Where foundations have to be carried down to a considerable depth in water-bearing strata, or through the alluvial bed of a river, to reach a hard stratum, bottomless caissons sunk by excavating under compressed air are employed. The caisson at the bottom, forming the working chamber, is usually provided with a strong roof, round the top of which, when the caisson is floated into a river, plate-iron sides are erected forming an upper open caisson, inside which the pier or quay-wall is built up out of water, on the top of the roof, as the sinking proceeds. Shafts through the roof up to the open air provide access for men and materials to the working chamber, through an air-lock consisting of a small chamber with an air-tight door at each end, enabling locking into and out of the compressed-air portion to be readily effected, on the same principle as a water-lock on a canal. When a sufficiently reliable stratum has been reached, the men leave the working chamber; and it is filled with concrete through the shafts, the bottomless caisson remaining embedded in the work. The foundations for the two river piers of the Brooklyn Suspension Bridge, carried down to the solid rock, 78 and 45 ft. respectively below high-water, by means of bottomless timber caissons with compressed air, were an early instance of this method of carrying out subaqueous foundations; whilst the Antwerp quay-walls, commenced many years ago in the river Scheldt at some distance out from the right bank, and the foundations of six of the piers supporting the cantilevers of the Forth Bridge, carried down to rock between 64 and 89 ft. below high-water, are notable examples of works founded under water within wrought iron bottomless caissons by the aid of compressed air. The foundations of the two piers of the Eiffel Tower adjoining the Seine were carried down through soft water-bearing strata to a depth of 33 ft. by means of wrought iron bottomless caissons sunk by the help of compressed air; and the deep foundations under the sills of the new large Florida lock at Havre (see Dock) were laid underneath the water logged alluvial strata close to the Seine estuary by similar means. Workmen, after emerging from such caissons, sometimes exhibit symptoms of illness which is known as caisson disease (q.v.).
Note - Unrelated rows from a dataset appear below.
(** The seed the [env] backend reads; the managed one is fetched at boot. *)
Definition kernel_signing_key (env : Env) (backend : KeyBackendKind) (is_prod : bool)
    (project secret : option string) : res string string :=
  match backend with
  | KEnv =>
    if is_prod then Err "fail-closed: KERNEL_KEY_BACKEND=env is forbidden when QORCH_ENV=prod. Set KERNEL_KEY_BACKEND to a managed backend (gcp|aws|azure|pkcs11|tpm) so the Ed25519 seed is not held in the process environment. See docs/deployment/key-management.md." else
    let? v := required env "QORCH_KERNEL_SIGNING_KEY_B64" in
    if is_empty (trim v) then Err "missing QORCH_KERNEL_SIGNING_KEY_B64" else Ok (trim v)
  | Gcp =>
    if negb (is_set project) then Err "KERNEL_KEY_BACKEND=gcp requires KERNEL_KEY_GCP_PROJECT" else
    if negb (is_set secret) then Err "KERNEL_KEY_BACKEND=gcp requires KERNEL_KEY_GCP_SECRET" else Ok ""
  | other =>
    Err ("KERNEL_KEY_BACKEND=" +:+ key_backend_name other +:+
         " is not implemented in this build; see docs/deployment/key-management.md for the tracking issue")
  end.

(** The flag, when set at all, is on exactly for four words. *)
Definition transparency_flag (env : Env) (is_prod : bool) : bool :=
  match env "QORCH_KERNEL_TRANSPARENCY_ENABLED" with
  | Some v => bool_decide (to_ascii_lowercase (trim v) ∈ ["1"; "true"; "yes"; "on"])
  | None => is_prod
  end.

(** [.ok().and_then(parse).filter(finite and positive).unwrap_or(2.0)]. *)
Definition transparency_timeout (env : Env) : f64 :=
  default (f64_of_Z 2)
    (v ← env "QORCH_KERNEL_TRANSPARENCY_TIMEOUT_S" ≫= parse_f64;
     if f64_is_finite v && f64_gt v (f64_of_Z 0) then Some v else None).

Definition kernel_settings (env : Env) : res string KernelSettings :=
  let env_lower := to_ascii_lowercase (trim (default "dev" (env "QORCH_ENV"))) in
  let is_prod := is_prod_name env_lower in
  let? key_backend := key_backend_parse (default "" (env "KERNEL_KEY_BACKEND")) in
  let project := non_blank env "KERNEL_KEY_GCP_PROJECT" in
  let secret := non_blank env "KERNEL_KEY_GCP_SECRET" in
  let? signing_key := kernel_signing_key env key_backend is_prod project secret in
  let? pepper := required env "QORCH_KERNEL_AUDIT_PEPPER_B64" in
  if is_empty (trim pepper) then Err "missing QORCH_KERNEL_AUDIT_PEPPER_B64" else
  let worker := non_blank env "QORCH_KERNEL_API_KEY_WORKER" in
  let api := non_blank env "QORCH_KERNEL_API_KEY_API" in
  let operator := non_blank env "QORCH_KERNEL_API_KEY_OPERATOR" in
  if negb (is_set worker) then Err "missing QORCH_KERNEL_API_KEY_WORKER" else
  if negb (is_set api) then Err "missing QORCH_KERNEL_API_KEY_API" else
  if is_prod && negb (is_set operator)
  then Err "missing QORCH_KERNEL_API_KEY_OPERATOR (required in prod)" else
  let tls_cert := non_blank env "QORCH_KERNEL_TLS_CERT" in
  let tls_key := non_blank env "QORCH_KERNEL_TLS_KEY" in
  let enabled := transparency_flag env is_prod in
  let log_url := non_blank env "QORCH_KERNEL_TRANSPARENCY_LOG_URL" in
  let log_key := non_blank env "QORCH_KERNEL_TRANSPARENCY_API_KEY" in
  if enabled && is_prod && (negb (is_set log_url) || negb (is_set log_key))
  then Err "fail-closed: QORCH_ENV=prod + transparency_enabled requires QORCH_KERNEL_TRANSPARENCY_LOG_URL and QORCH_KERNEL_TRANSPARENCY_API_KEY to be set ()" else
  let client_cert := non_blank env "QORCH_KERNEL_TRANSPARENCY_CLIENT_CERT" in
  let client_key := non_blank env "QORCH_KERNEL_TRANSPARENCY_CLIENT_KEY" in
  if enabled && is_prod && (negb (is_set client_cert) || negb (is_set client_key))
  then Err "fail-closed: QORCH_ENV=prod + transparency_enabled requires QORCH_KERNEL_TRANSPARENCY_CLIENT_CERT and QORCH_KERNEL_TRANSPARENCY_CLIENT_KEY to be set so the kernel presents a client cert on the mTLS handshake ( / )" else
  Ok {|
    ks_env := env_lower;
    ks_db_backend := to_ascii_lowercase
      (default "postgres" (first_set env ["QORCH_KERNEL_DB_BACKEND"; "QORCH_DB_BACKEND"]));
    ks_db_path := default ".qorch/kernel_audit.sqlite3" (env "QORCH_KERNEL_DB_PATH");
    ks_pg_dsn := first_set env ["QORCH_KERNEL_PG_DSN"; "QORCH_PG_DSN_CONTAINER"; "QORCH_PG_DSN_HOST";
                                "QORCH_PG_DSN"; "DATABASE_URL"];
    ks_auth_mode := to_ascii_lowercase (default "api_key" (env "QORCH_KERNEL_AUTH_MODE"));
    ks_api_key_worker := worker; ks_api_key_api := api; ks_api_key_operator := operator;
    ks_api_key_reaper := non_blank env "QORCH_KERNEL_API_KEY_REAPER";
    ks_signing_key_b64 := signing_key; ks_key_backend := key_backend;
    ks_key_gcp_project := project; ks_key_gcp_secret := secret;
    ks_key_gcp_secret_version := default "latest" (non_blank env "KERNEL_KEY_GCP_SECRET_VERSION");
    ks_audit_pepper_b64 := trim pepper;
    ks_default_token_ttl_s := ttl env "QORCH_KERNEL_TOKEN_TTL_S" 60 1;
    ks_max_token_ttl_s := ttl env "QORCH_KERNEL_MAX_TOKEN_TTL_S" 300 1;
    ks_approval_token_ttl_s := ttl env "QORCH_KERNEL_APPROVAL_TOKEN_TTL_S" (365 * 24 * 60 * 60) 60;
    ks_revoke_token_ttl_s := ttl env "QORCH_KERNEL_REVOKE_TOKEN_TTL_S" 120 30;
    ks_build_version := default "0.0.0-dev" (env "QORCH_KERNEL_BUILD_VERSION");
    ks_listen_addr := default "0.0.0.0:9000" (env "QORCH_KERNEL_LISTEN_ADDR");
    ks_policy_sock_path := default "/var/run/qorch/safety_policy.sock" (env "QORCH_KERNEL_POLICY_SOCK");
    ks_tls_cert_path := tls_cert; ks_tls_key_path := tls_key;
    ks_tls_client_ca_path := non_blank env "QORCH_KERNEL_CLIENT_CA_PEM";
    ks_tls_sni := default "safety-kernel-rust.internal" (env "QORCH_KERNEL_SNI");
    ks_tls_enable := is_set tls_cert && is_set tls_key;
    ks_transparency_enabled := enabled;
    ks_transparency_log_url := log_url; ks_transparency_log_api_key := log_key;
    ks_transparency_log_timeout_seconds := transparency_timeout env;
    ks_transparency_log_client_cert_path := client_cert;
    ks_transparency_log_client_key_path := client_key |}.

Definition kernel_is_prod (s : KernelSettings) : bool := is_prod_name (ks_env s).

(** *** What a configuration that was accepted guarantees *)

Definition kernel_env_name (env : Env) : string := to_ascii_lowercase (trim (default "dev" (env "QORCH_ENV"))).

Lemma non_blank_some env k v : non_blank env k = Some v <-> env k = Some v /\ is_empty (trim v) = false.
Proof.
  unfold non_blank. destruct (env k) as [w|]; simpl; [|naive_solver].
  destruct (is_empty (trim w)) eqn:E; split; [done|intros [[= ->] ?]; congruence|by intros [= ->]|by intros [[= ->] ?]].
Qed.

Lemma is_set_some {A} (o : option A) : is_set o = true <-> exists a, o = Some a.
Proof. destruct o; naive_solver. Qed.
As in the above system, significantly termed by French engineers par caisson perdu, the materials of the bottomless caisson have to be left in the work, a more economical system has been adapted for carrying out similar foundations, at moderate depths, by using movable caissons, which, after the lowest portions of the foundations have been laid, are raised by screw-jacks for constructing the next portions. In this way, instead of building the pier or wall on the roof of the caisson, the work is carried out under water in successive stages, by raising the bottomless caisson as the work proceeds; and by this arrangement, the caisson, having completed the subaqueous portion of the structure, is available for work elsewhere. This movable system has been used with advantage for the foundations for some piers of river bridges, some breakwater foundations, and, at the Florida lock, Havre, for founding portions of the side walls.
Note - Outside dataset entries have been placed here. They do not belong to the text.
Definition log_env (more : list (string * string)) : Env := Settings.Demo.env_of
  (more ++ [("QORCH_TRANSPARENCY_SIGNING_KEY_B64", seed_b64); ("QORCH_TRANSPARENCY_API_KEY", "k");
            ("QORCH_TRANSPARENCY_KERNEL_VERIFYING_KEY_B64", seed_b64)]).

Definition prod_log_env : Env := log_env
  [("QORCH_ENV", "PROD"); ("QORCH_TRANSPARENCY_TLS_CERT_PATH", "cert");
   ("QORCH_TRANSPARENCY_TLS_KEY_PATH", "key"); ("QORCH_TRANSPARENCY_DB_URL", "postgres://db");
   ("QORCH_TRANSPARENCY_LOG_ED25519_PRIVATE", seed_b64);
   ("QORCH_TRANSPARENCY_MCP_AUDIT_ED25519_PUBLIC", seed_b64)].

Lemma production_kernel_is_armed_witness : exists k,
  kernel_boot kernel_env kernel_answers = Ok k /\ ks_key_backend (bk_settings k) = Gcp /\
  exists mtls, bk_ingress k = Rustls mtls.
Proof.
  destruct (kernel_boot kernel_env kernel_answers) as [k|e|] eqn:E; [|vm_compute in E; discriminate E..].
  exists k. split; [reflexivity|].
  destruct (production_kernel_is_armed kernel_env kernel_answers k E ltac:(vm_compute; reflexivity))
    as (Hb & _ & _ & Hi & _).
  exact (conj Hb Hi).
Defined.

Lemma production_log_is_closed_witness : exists l,
  log_boot prod_log_env log_answers = Ok l /\ ls_api_key (bl_settings l) <> "" /\
  exists mtls, bl_ingress l = Rustls mtls.
Proof.
  destruct (log_boot prod_log_env log_answers) as [l|e|] eqn:E; [|vm_compute in E; discriminate E..].
  exists l. split; [reflexivity|].
  destruct (production_log_is_closed prod_log_env log_answers l E ltac:(vm_compute; reflexivity))
    as (Hk & _ & Hi & _).
  exact (conj Hk Hi).
Defined.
Closed iron caissons, termed ship-caissons, and sliding or rolling caissons, are generally employed for closing graving-docks, especially the former (so called from their resemblance in shape to a vessel) on account of their simplicity, being readily floated into and out of position; whilst sliding caissons are sometimes used instead of lock-gates at docks, but require a chamber at the side to receive them when drawn back. They possess the advantage, particularly for naval dockyards where heavy weights are transported, of providing in addition a strong movable bridge, thereby dispensing with a swing-bridge across the opening.

The term caisson is sometimes applied to flat air-tight constructions used for raising vessels out of water for cleaning or repairs, by being sunk under them and then floated; but these floating caissons are more commonly known as pontoons, or, when air-chambers are added at the sides, as floating dry-docks.  (L. F. V.-H.)